### Work request:
Every line of the records below should be restated exactly.

### Dataset entries:
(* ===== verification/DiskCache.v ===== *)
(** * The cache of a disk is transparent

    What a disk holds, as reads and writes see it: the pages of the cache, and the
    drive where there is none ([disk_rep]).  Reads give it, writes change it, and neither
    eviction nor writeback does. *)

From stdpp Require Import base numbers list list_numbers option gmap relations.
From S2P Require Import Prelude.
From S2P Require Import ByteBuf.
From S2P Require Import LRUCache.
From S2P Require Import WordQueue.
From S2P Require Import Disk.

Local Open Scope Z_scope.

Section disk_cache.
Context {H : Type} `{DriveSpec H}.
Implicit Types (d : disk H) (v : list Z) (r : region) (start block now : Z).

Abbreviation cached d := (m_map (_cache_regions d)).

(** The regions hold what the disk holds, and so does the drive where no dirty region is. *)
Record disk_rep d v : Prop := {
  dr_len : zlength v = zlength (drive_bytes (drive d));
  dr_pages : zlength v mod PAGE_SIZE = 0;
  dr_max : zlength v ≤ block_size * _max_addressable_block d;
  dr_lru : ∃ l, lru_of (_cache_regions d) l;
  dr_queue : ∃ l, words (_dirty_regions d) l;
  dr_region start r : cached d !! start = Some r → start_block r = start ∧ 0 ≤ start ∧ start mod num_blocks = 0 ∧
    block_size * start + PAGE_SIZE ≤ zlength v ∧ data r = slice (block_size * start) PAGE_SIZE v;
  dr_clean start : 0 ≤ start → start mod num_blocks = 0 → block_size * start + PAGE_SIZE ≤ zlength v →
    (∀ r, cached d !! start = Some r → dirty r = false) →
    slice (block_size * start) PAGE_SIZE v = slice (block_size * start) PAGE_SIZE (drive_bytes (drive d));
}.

### Output for this task:
(* ===== verification/DiskCache.v ===== *)
(** * The cache of a disk is transparent

    What a disk holds, as reads and writes see it: the pages of the cache, and the
    drive where there is none ([disk_rep]).  Reads give it, writes change it, and neither
    eviction nor writeback does. *)

From stdpp Require Import base numbers list list_numbers option gmap relations.
From S2P Require Import Prelude.
From S2P Require Import ByteBuf.
From S2P Require Import LRUCache.
From S2P Require Import WordQueue.
From S2P Require Import Disk.

Local Open Scope Z_scope.

Section disk_cache.
Context {H : Type} `{DriveSpec H}.
Implicit Types (d : disk H) (v : list Z) (r : region) (start block now : Z).

Abbreviation cached d := (m_map (_cache_regions d)).

(** The regions hold what the disk holds, and so does the drive where no dirty region is. *)
Record disk_rep d v : Prop := {
  dr_len : zlength v = zlength (drive_bytes (drive d));
  dr_pages : zlength v mod PAGE_SIZE = 0;
  dr_max : zlength v ≤ block_size * _max_addressable_block d;
  dr_lru : ∃ l, lru_of (_cache_regions d) l;
  dr_queue : ∃ l, words (_dirty_regions d) l;
  dr_region start r : cached d !! start = Some r → start_block r = start ∧ 0 ≤ start ∧ start mod num_blocks = 0 ∧
    block_size * start + PAGE_SIZE ≤ zlength v ∧ data r = slice (block_size * start) PAGE_SIZE v;
  dr_clean start : 0 ≤ start → start mod num_blocks = 0 → block_size * start + PAGE_SIZE ≤ zlength v →
    (∀ r, cached d !! start = Some r → dirty r = false) →
    slice (block_size * start) PAGE_SIZE v = slice (block_size * start) PAGE_SIZE (drive_bytes (drive d));
}.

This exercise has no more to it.